The new law went into effect July 2012. Since then, other insurers have conformed to the law, but Zurich is the first to reach a settlement with regulators in connection with it, said Madison Voss, a spokeswoman for the department.
Zurich never filed its large deductible agreements for review, even after the department advised all insurers in 2011 that filing was required, the insurance department said. Zurich's agreements were generally offered on a take-it-or-leave-it basis to employers. The agreements also required that New York law apply to disputes, and disputes be resolved in Chicago, regardless of whether the employer's business was based entirely in California.
A large-deductible agreement generally refers to a workers' comp policy where the insurer pays the injured workers' claims, but the employer reimburses the insurer up to a large deductible, effectively self-insuring much of its workers' compensation obligation.
Zurich American and Zurich American Insurance Company of Illinois currently have Best's Financial Strength Ratings of A+ (Superior).

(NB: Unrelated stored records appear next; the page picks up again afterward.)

(** C1. For every collection ([.ttc]) file whose inspector reports a
    count [K > 1], the orchestrator runs exactly [K] jobs for that
    file, one per index [0..K-1] in order, each invoked with its own
    index, and the output file names [stem-index-subset.ttf] of these
    jobs are pairwise distinct. *)
Theorem C1_collection_fan_out (font_file : string) (K : Z) (t : Tally)
  (w : World) :
  PyStr.lower (OsPath.suffix font_file) = ".ttc" ->
  get_font_count_in_collection (fs w) font_file = inr K ->
  1 < K ->
  let s' := process_font_file text_file output_dir font_file (t, w) in
  (exists oks : list bool,
     length oks = Z.to_nat K /\
     jobs (snd s') =
       jobs w ++
       zip_with (fun i ok => Job font_file (Some i) ok) (range K) oks) /\
  (exists t', fst s' = inr t' /\
              total_fonts_processed t' = total_fonts_processed t + K) /\
  length (range K) = Z.to_nat K /\
  (forall i, In i (range K) <-> 0 <= i < K) /\
  (forall i,
     output_file_of font_file output_dir (Some i) =
     OsPath.join output_dir
       (OsPath.stem font_file +:+ "-" +:+ PyStr.str i +:+ "-subset.ttf")) /\
  NoDup (map (fun i => output_file_of font_file output_dir (Some i))
           (range K)).
Proof.
  intros Ext EK HK s'.
  assert (s' = returned
                 (fold_left
                    (fun s font_index =>
                       run_job font_file text_file output_dir
                         (Some font_index) s)
                    (range K) (t, w))) as Es.
  { unfold s', process_font_file. rewrite Ext. simpl snd. rewrite EK.
    replace (1 <? K) with true by (symmetry; apply Z.ltb_lt; lia).
    reflexivity. }
  destruct (fan_out_spec font_file text_file output_dir (range K) t w)
    as (oks & t' & w' & Ef & El & Ej & Et).
  rewrite Ef in Es. subst s'. rewrite Es. unfold returned. simpl fst. simpl snd.
  rewrite length_range in El.
  split; [by exists oks|]. split.
  { exists t'. split; [done|]. rewrite Et.
    destruct (tally_of_counts
                (zip_with (fun i ok => Job font_file (Some i) ok)
                   (range K) oks) t) as (_ & _ & ->).
    rewrite length_zip_with, length_range, El. lia. }
  split; [apply length_range|]. split; [apply in_range|].
  split; [done|].
  apply (NoDup_fmap_2_strong
           (fun i => output_file_of font_file output_dir (Some i)));
    [|apply NoDup_range].
  intros i j _ _. apply output_file_of_inj.
Qed.

(** C2. At every point of a batch run between two jobs, and in the
    final summary, the success counter plus the failure counter
    equals the number of jobs processed: the three counters count the
    job records, every job adding one to the processed total and one
    to exactly one of the two others. *)
Theorem C2_counters_add_up (w0 : World) :
  (forall s, reach w0 s ->
     successful_count (fst s) + failed_count (fst s)
       = total_fonts_processed (fst s) /\
     exists js,
       jobs (snd s) = jobs w0 ++ js /\
       successful_count (fst s) = successes js /\
       failed_count (fst s) = failures js /\
       total_fonts_processed (fst s) = Z.of_nat (length js)) /\
  (forall font_files,
     exists t,
       reach w0 (t, snd (batch_loop font_files (tally0, w0))) /\
       forall t', fst (batch_loop font_files (tally0, w0)) = inr t' ->
                  t' = t) /\
  (forall r w',
     batch_compress_fonts w0 = (r, w') ->
     forall files total ok failed,
       last (console w') = Some (MsgSummary files total ok failed) ->
       console w' <> console w0 ->
       ok + failed = total).
Proof.
  assert (forall w s, reach w s ->
            successful_count (fst s) + failed_count (fst s)
              = total_fonts_processed (fst s) /\
            exists js,
              jobs (snd s) = jobs w ++ js /\
              successful_count (fst s) = successes js /\
              failed_count (fst s) = failures js /\
              total_fonts_processed (fst s) = Z.of_nat (length js)) as Hinv.
  { intros w s Hs. destruct (reach_jobs _ _ Hs) as (js & Ej & Et).
    destruct (tally_of_counts js tally0) as (Es & Ef & Etot).
    rewrite <- Et in Es, Ef, Etot. simpl in Es, Ef, Etot.
    pose proof (successes_failures js).
    split; [lia|]. exists js. repeat split; [done|lia..]. }
  split; [apply Hinv|]. split.
  { intros font_files. apply reach_batch_loop. constructor. }
  intros r w' Eb files total ok failed Elast Hne.
  destruct (batch_cases w0)
    as [(_ & E)|[(_ & _ & E)|[(_ & _ & _ & E)|[(_ & _ & w1 & _ & _ & E)
       |[(_ & _ & w1 & t & w2 & _ & _ & El & E)
        |(_ & _ & w1 & e & w2 & Em & _ & El & E)]]]]];
    rewrite E in Eb; injection Eb as <- <-; simpl in Elast;
    rewrite ?last_snoc in Elast; try done.
  - injection Elast as _ <- <- <-.
    destruct (reach_batch_loop w1 (get_font_files (fs w0) source_dir) _
                (reach_init w1)) as (t' & Hr & Ht).
    rewrite El in Hr, Ht. simpl in Hr, Ht. rewrite <- (Ht t eq_refl) in Hr.
    by destruct (Hinv _ _ Hr) as [? _].
  - exfalso.
    destruct (reach_batch_loop w1 (get_font_files (fs w0) source_dir) _
                (reach_init w1)) as (t' & Hr & _).
    rewrite El in Hr. simpl in Hr.
    destruct (reach_console _ _ Hr) as (ls & Ec & Hls). simpl in Ec.
    destruct (makedirs_cases w0)
      as [(sz & _ & Em')|(w1' & Em' & _ & _ & Ec1 & _)];
      rewrite Em' in Em; [done|]. injection Em as ->.
    rewrite Ec1 in Ec. rewrite Ec in Elast, Hne.
    destruct ls as [|l ls _] using rev_ind.
    + by rewrite app_nil_r in Hne.
    + rewrite app_assoc, last_snoc in Elast. injection Elast as ->.
      apply Forall_app in Hls as [_ Hl]. inversion Hl as [|? ? Hl' _].
      by eapply Hl'.
Qed.

End OrchestratorClaims.

Section FailurePaths.

Context `{External}.

(** Without the tool no job succeeds. *)
Lemma compress_single_font_missing font_file text_file output_dir
  font_index w :
  tool_missing ->
  fst (compress_single_font font_file text_file output_dir font_index w)
    = false.
Proof.
  intros Hm. unfold compress_single_font, compress_single_font_body.
  repeat case_match; simplify_eq/=; try done.
  all: match goal with
       | E : try_body _ _ _ _ _ = _ |- _ =>
           rewrite try_body_missing in E by done; by simplify_eq
       end.
Qed.

Lemma reach_missing w0 s :
  tool_missing -> reach w0 s ->
  exists js,
    jobs (snd s) = jobs w0 ++ js /\ fst s = tally_of js tally0 /\
    Forall (fun j => job_ok j = false) js.
Proof.
  intros Hm.
  induction 1 as [|[t w] font_file text_file output_dir font_index Hs IH].
  - exists []. simpl. by rewrite app_nil_r.
  - destruct IH as (js & Ej & Et & Hall). simpl in Ej, Et.
    destruct (run_job_spec font_file text_file output_dir font_index t w)
      as (ok & w' & -> & Ec & Ej').
    pose proof (compress_single_font_missing font_file text_file output_dir
                  font_index w Hm) as Eok.
    rewrite Ec in Eok. simpl in Eok. subst ok.
    exists (js ++ [Job font_file font_index false]). simpl.
    rewrite Ej', Ej, <- app_assoc. split; [done|]. split.
    + by rewrite tally_of_app, <- Et.
    + apply Forall_app. split; [done|]. by constructor.
Qed.

Lemma successes_none js :
  Forall (fun j => job_ok j = false) js -> successes js = 0.
Proof.
  unfold successes. induction 1 as [|j js Hj _ IH]; [done|].
  simpl. by rewrite Hj.
Qed.

(** C4 (amended). If the external tool is absent, every job that
    reaches the invocation starts the tool, reports the
    tool-not-found diagnostic and is classified Failure, and this
    failure never ends the batch: all the jobs that run fail, and
    whenever the collection inspector returns for the [.ttc] files
    (it does when the fontTools library can be imported, and it is not
    called when no [.ttc] file is listed) the loop runs to its end,
    every font file gets its jobs, and the failure counter equals the
    number of jobs processed. *)
Theorem C4_missing_tool_fails_every_job :
  tool_missing ->
  (forall font_file text_file output_dir font_index w,
     is_Some (fs w !! font_file) -> is_Some (fs w !! text_file) ->
     compress_single_font font_file text_file output_dir font_index w =
     (false,
      log_job (Job font_file font_index false)
        (print MsgToolNotFound
           (log_call
              (command_of font_file text_file
                 (output_file_of font_file output_dir font_index)
                 font_index) w)))) /\
  (forall font_files w,
     exists js,
       jobs (snd (batch_loop font_files (tally0, w))) = jobs w ++ js /\
       Forall (fun j => job_ok j = false) js) /\
  (forall font_files w,
     ttLib_importable = true \/
       Forall (fun f => PyStr.lower (OsPath.suffix f) <> ".ttc") font_files ->
     exists t js,
       fst (batch_loop font_files (tally0, w)) = inr t /\
       successful_count t = 0 /\
       failed_count t = total_fonts_processed t /\
       Z.of_nat (length font_files) <= total_fonts_processed t /\
       jobs (snd (batch_loop font_files (tally0, w))) = jobs w ++ js /\
       Forall (fun j => job_ok j = false) js /\
       forall f, In f font_files -> exists j, In j js /\ job_file j = f).
Proof.
  intros Hm. split; [|split].
  - intros font_file text_file output_dir font_index w Hf Ht.
    unfold compress_single_font.
    rewrite body_when_present by done.
    by rewrite try_body_missing by done.
  - intros font_files w.
    destruct (reach_batch_loop w font_files _ (reach_init w))
      as (t & Hr & _).
    destruct (reach_missing w _ Hm Hr) as (js & Ej & _ & Hall).
    by exists js.
  - intros font_files w Hok.
    destruct (batch_loop_completes font_files (tally0, w) Hok) as [t Et].
    destruct (reach_batch_loop w font_files _ (reach_init w))
      as (t' & Hr & Ht).
    rewrite <- (Ht t Et) in Hr.
    destruct (reach_missing w _ Hm Hr) as (js & Ej & Etj & Hall).
    simpl in Ej, Etj.
    destruct (batch_loop_jobs font_files tally0 w) as (js' & Ej' & Hjobs).
    rewrite Et in Hjobs. destruct Hjobs as [Hlen Hcov].
    rewrite Ej in Ej'. apply app_inv_head in Ej'. subst js'.
    destruct (tally_of_counts js tally0) as (Es & Ef & Etot).
    rewrite <- Etj in Es, Ef, Etot. simpl in Es, Ef, Etot.
    pose proof (successes_failures js).
    pose proof (successes_none js Hall).
    exists t, js. repeat split; [done|lia..|done|done|].
    intros f Hf. by apply Hcov.
Qed.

Zurich Financial Services, which had a 5.37% market share in California, is the sixth largest writer of workers' comp in the state as ranked by 2012 direct written premiums, according to BestLink, A.M. Best's online financial system. The top five writers of workers' comp in California were: the State Compensation Insurance Fund of California, with a 10.04% market share; Travelers Group, with a 7.58% market share; Hartford Insurance Group, 7.37% market share; Berkshire Hathaway Insurance group, with a 7.30% market share; and American International Group, with a 5.53% market share.